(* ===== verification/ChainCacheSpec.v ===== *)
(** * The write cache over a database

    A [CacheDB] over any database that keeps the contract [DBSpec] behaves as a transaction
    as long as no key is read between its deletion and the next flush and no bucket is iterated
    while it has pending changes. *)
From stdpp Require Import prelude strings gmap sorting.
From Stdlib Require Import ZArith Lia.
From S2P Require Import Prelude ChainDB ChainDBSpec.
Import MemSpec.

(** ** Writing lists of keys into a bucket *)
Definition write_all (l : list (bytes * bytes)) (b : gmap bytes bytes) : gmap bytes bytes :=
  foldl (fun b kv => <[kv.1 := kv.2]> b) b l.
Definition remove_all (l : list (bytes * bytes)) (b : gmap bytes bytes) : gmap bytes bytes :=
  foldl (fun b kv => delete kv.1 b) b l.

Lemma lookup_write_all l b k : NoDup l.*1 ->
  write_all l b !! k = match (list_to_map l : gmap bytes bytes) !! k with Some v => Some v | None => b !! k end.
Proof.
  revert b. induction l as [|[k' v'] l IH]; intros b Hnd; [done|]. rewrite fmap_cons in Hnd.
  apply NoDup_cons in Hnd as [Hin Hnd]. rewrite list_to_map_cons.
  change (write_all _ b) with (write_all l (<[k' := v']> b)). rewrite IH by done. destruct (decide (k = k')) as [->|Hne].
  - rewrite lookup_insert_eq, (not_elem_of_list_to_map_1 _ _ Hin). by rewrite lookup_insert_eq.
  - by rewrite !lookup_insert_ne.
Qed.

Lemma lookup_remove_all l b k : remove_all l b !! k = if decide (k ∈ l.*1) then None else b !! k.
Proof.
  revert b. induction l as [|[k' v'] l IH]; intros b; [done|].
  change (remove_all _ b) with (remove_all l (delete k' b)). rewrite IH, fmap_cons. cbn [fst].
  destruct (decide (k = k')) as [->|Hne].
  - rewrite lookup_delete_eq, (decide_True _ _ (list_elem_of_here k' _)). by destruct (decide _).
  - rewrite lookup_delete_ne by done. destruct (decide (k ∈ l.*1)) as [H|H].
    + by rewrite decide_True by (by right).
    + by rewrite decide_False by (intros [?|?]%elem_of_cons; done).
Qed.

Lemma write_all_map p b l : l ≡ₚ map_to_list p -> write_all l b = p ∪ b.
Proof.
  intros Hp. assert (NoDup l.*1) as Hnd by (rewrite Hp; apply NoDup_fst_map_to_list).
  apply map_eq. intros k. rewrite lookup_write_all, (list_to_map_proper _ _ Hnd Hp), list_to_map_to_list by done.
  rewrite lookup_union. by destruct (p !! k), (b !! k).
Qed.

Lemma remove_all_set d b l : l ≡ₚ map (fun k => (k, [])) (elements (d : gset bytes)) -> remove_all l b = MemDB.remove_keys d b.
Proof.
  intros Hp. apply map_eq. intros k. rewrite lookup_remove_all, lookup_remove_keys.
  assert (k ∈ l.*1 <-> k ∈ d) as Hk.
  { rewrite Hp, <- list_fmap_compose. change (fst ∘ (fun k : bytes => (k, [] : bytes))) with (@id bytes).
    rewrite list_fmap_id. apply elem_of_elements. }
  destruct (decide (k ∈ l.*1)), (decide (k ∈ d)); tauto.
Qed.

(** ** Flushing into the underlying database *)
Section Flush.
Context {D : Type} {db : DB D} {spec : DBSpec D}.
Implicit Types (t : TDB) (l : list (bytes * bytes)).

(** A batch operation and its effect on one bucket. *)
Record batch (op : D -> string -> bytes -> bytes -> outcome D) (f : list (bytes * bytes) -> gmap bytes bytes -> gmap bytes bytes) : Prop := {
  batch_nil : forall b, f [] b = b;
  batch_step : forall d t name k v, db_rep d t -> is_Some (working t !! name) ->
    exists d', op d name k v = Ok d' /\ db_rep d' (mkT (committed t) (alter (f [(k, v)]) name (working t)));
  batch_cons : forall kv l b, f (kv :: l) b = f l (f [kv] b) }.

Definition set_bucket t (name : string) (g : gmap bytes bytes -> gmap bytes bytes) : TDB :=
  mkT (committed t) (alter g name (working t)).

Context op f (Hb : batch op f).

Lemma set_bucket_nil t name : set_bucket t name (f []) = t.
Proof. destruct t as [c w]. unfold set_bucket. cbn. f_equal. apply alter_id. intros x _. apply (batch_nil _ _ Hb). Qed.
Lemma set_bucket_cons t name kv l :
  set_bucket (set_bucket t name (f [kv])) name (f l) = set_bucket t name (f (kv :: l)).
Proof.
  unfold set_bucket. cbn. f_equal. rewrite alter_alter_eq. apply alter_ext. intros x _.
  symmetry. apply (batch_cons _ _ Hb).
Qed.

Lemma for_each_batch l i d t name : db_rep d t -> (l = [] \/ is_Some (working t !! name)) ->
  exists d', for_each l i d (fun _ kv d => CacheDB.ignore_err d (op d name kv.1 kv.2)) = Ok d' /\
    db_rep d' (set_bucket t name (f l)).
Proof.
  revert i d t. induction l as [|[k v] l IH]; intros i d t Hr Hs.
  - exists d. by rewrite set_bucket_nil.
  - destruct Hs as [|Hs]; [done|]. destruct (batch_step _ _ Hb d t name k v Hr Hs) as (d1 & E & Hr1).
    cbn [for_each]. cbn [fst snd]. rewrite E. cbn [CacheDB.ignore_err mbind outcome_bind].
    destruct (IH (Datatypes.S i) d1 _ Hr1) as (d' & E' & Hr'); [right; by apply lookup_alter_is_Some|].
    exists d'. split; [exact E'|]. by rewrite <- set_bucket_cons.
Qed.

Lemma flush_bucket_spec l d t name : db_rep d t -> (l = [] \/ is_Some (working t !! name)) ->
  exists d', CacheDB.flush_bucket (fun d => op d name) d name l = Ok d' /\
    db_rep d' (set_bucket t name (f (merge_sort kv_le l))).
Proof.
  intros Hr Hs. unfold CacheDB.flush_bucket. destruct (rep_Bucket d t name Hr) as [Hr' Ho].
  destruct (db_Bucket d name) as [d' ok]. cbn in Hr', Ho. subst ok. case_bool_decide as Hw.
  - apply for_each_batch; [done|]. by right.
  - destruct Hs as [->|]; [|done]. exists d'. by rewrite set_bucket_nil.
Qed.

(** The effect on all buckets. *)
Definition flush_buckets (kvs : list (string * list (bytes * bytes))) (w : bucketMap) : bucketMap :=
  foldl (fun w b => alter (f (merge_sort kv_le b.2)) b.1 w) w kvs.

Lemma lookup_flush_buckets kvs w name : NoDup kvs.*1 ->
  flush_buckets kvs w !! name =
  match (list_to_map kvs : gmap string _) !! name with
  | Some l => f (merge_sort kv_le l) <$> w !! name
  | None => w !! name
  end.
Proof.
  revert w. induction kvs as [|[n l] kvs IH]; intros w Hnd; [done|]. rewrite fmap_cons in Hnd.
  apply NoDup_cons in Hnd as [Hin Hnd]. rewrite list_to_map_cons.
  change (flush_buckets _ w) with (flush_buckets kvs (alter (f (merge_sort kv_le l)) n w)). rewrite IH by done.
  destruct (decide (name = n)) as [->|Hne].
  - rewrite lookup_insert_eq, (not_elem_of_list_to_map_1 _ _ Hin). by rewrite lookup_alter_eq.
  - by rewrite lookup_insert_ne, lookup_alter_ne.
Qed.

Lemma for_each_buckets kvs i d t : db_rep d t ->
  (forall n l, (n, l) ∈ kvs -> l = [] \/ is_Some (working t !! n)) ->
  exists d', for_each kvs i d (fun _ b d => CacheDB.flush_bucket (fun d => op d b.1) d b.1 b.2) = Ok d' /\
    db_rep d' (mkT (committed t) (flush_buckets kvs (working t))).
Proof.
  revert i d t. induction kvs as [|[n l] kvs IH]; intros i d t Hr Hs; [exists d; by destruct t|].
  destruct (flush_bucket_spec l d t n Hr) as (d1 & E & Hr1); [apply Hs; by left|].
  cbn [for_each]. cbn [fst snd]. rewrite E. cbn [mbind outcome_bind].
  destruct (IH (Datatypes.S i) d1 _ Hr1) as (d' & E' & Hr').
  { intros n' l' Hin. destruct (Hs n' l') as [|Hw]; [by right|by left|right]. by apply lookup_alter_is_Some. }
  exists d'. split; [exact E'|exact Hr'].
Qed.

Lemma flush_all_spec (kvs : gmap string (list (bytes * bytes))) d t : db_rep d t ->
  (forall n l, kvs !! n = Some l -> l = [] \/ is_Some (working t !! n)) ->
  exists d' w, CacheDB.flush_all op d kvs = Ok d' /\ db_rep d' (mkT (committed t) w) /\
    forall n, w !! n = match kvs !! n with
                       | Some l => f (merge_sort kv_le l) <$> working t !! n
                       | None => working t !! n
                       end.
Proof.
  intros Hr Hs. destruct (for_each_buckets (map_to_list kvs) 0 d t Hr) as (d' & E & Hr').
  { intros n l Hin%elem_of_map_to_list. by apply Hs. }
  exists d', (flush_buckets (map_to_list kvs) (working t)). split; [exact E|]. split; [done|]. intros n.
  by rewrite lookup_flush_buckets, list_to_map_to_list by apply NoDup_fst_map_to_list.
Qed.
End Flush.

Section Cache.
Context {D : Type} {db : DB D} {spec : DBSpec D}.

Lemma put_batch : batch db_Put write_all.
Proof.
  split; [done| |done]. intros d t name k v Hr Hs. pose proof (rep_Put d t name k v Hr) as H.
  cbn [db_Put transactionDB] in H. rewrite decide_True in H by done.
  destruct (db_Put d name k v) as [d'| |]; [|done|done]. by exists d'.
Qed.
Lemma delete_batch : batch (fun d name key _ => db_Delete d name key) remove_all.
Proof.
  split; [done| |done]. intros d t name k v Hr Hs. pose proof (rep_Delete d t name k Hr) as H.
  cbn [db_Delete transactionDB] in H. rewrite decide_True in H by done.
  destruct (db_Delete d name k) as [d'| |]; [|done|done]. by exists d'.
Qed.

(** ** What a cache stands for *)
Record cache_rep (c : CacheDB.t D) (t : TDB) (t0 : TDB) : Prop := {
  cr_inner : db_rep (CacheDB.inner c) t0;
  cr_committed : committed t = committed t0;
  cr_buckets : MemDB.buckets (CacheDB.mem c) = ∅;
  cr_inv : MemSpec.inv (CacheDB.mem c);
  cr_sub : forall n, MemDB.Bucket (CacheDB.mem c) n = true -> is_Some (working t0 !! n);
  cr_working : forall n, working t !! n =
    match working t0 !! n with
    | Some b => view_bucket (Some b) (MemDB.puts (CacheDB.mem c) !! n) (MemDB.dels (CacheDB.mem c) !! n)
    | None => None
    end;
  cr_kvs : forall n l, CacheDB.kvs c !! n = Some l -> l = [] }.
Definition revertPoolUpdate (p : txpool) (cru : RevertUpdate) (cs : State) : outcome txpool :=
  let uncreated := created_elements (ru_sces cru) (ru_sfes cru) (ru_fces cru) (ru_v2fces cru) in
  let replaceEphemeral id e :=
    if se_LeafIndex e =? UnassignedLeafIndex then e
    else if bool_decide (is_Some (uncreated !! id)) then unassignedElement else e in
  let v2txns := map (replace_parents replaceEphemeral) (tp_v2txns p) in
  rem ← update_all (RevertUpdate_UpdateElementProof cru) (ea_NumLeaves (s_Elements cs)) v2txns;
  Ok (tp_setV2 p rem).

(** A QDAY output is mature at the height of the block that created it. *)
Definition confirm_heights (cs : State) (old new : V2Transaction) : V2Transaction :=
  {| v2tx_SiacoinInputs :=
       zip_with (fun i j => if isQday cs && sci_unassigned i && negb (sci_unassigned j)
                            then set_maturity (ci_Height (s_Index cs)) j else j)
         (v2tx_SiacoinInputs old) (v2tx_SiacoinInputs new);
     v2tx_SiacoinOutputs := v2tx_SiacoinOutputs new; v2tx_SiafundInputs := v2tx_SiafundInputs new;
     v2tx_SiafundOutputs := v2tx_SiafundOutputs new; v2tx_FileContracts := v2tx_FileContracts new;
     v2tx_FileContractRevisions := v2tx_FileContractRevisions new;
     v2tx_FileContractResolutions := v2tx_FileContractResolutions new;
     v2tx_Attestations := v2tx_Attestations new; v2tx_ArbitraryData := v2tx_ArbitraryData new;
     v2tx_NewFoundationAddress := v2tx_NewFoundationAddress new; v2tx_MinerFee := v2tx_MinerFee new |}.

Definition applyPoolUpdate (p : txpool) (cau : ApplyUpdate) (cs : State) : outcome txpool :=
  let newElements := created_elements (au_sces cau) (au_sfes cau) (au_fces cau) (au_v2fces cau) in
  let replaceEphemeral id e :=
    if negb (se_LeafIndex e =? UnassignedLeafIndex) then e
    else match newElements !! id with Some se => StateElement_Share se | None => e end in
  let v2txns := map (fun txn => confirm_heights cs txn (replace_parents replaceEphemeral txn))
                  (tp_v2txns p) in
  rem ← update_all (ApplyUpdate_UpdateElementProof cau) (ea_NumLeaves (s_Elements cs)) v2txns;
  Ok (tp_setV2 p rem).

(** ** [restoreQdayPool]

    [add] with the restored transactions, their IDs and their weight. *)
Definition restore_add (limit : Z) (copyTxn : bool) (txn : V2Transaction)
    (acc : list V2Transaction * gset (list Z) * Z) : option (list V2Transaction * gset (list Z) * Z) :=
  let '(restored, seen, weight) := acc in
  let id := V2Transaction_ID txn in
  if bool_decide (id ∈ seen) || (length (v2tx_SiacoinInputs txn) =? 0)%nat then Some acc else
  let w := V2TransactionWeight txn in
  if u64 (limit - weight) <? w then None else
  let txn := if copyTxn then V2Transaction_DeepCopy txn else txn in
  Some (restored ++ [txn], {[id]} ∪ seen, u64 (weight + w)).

========================================================================

*About this task*
Gather each line of the records holding the string "negb".

*Exercise response*
       zip_with (fun i j => if isQday cs && sci_unassigned i && negb (sci_unassigned j)
    if negb (se_LeafIndex e =? UnassignedLeafIndex) then e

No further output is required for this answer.